* Data provided
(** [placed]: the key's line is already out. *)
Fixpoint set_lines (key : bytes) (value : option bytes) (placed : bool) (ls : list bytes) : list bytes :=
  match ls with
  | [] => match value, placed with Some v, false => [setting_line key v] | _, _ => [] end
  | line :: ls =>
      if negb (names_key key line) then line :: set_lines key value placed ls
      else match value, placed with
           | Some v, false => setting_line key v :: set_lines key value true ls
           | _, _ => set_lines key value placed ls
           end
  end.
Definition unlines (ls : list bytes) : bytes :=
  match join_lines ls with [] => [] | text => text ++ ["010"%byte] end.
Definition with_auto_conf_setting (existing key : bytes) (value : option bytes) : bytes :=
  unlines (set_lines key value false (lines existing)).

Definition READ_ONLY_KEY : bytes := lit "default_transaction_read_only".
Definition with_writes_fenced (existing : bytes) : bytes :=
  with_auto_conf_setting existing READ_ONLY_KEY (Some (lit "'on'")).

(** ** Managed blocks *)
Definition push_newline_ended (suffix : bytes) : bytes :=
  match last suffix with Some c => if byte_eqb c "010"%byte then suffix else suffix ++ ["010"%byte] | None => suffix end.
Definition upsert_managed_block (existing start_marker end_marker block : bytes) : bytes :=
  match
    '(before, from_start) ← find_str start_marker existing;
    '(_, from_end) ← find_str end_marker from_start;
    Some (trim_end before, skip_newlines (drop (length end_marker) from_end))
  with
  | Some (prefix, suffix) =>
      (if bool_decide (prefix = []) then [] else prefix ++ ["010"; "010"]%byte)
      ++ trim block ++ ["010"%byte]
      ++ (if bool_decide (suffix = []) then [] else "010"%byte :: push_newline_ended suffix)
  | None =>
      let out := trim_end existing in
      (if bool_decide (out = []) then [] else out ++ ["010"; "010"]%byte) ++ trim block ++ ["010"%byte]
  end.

* Work item
An exact, complete copy of the data is the only acceptable answer.

* Answer space
(** [placed]: the key's line is already out. *)
Fixpoint set_lines (key : bytes) (value : option bytes) (placed : bool) (ls : list bytes) : list bytes :=
  match ls with
  | [] => match value, placed with Some v, false => [setting_line key v] | _, _ => [] end
  | line :: ls =>
      if negb (names_key key line) then line :: set_lines key value placed ls
      else match value, placed with
           | Some v, false => setting_line key v :: set_lines key value true ls
           | _, _ => set_lines key value placed ls
           end
  end.
Definition unlines (ls : list bytes) : bytes :=
  match join_lines ls with [] => [] | text => text ++ ["010"%byte] end.
Definition with_auto_conf_setting (existing key : bytes) (value : option bytes) : bytes :=
  unlines (set_lines key value false (lines existing)).

Definition READ_ONLY_KEY : bytes := lit "default_transaction_read_only".
Definition with_writes_fenced (existing : bytes) : bytes :=
  with_auto_conf_setting existing READ_ONLY_KEY (Some (lit "'on'")).

(** ** Managed blocks *)
Definition push_newline_ended (suffix : bytes) : bytes :=
  match last suffix with Some c => if byte_eqb c "010"%byte then suffix else suffix ++ ["010"%byte] | None => suffix end.
Definition upsert_managed_block (existing start_marker end_marker block : bytes) : bytes :=
  match
    '(before, from_start) ← find_str start_marker existing;
    '(_, from_end) ← find_str end_marker from_start;
    Some (trim_end before, skip_newlines (drop (length end_marker) from_end))
  with
  | Some (prefix, suffix) =>
      (if bool_decide (prefix = []) then [] else prefix ++ ["010"; "010"]%byte)
      ++ trim block ++ ["010"%byte]
      ++ (if bool_decide (suffix = []) then [] else "010"%byte :: push_newline_ended suffix)
  | None =>
      let out := trim_end existing in
      (if bool_decide (out = []) then [] else out ++ ["010"; "010"]%byte) ++ trim block ++ ["010"%byte]
  end.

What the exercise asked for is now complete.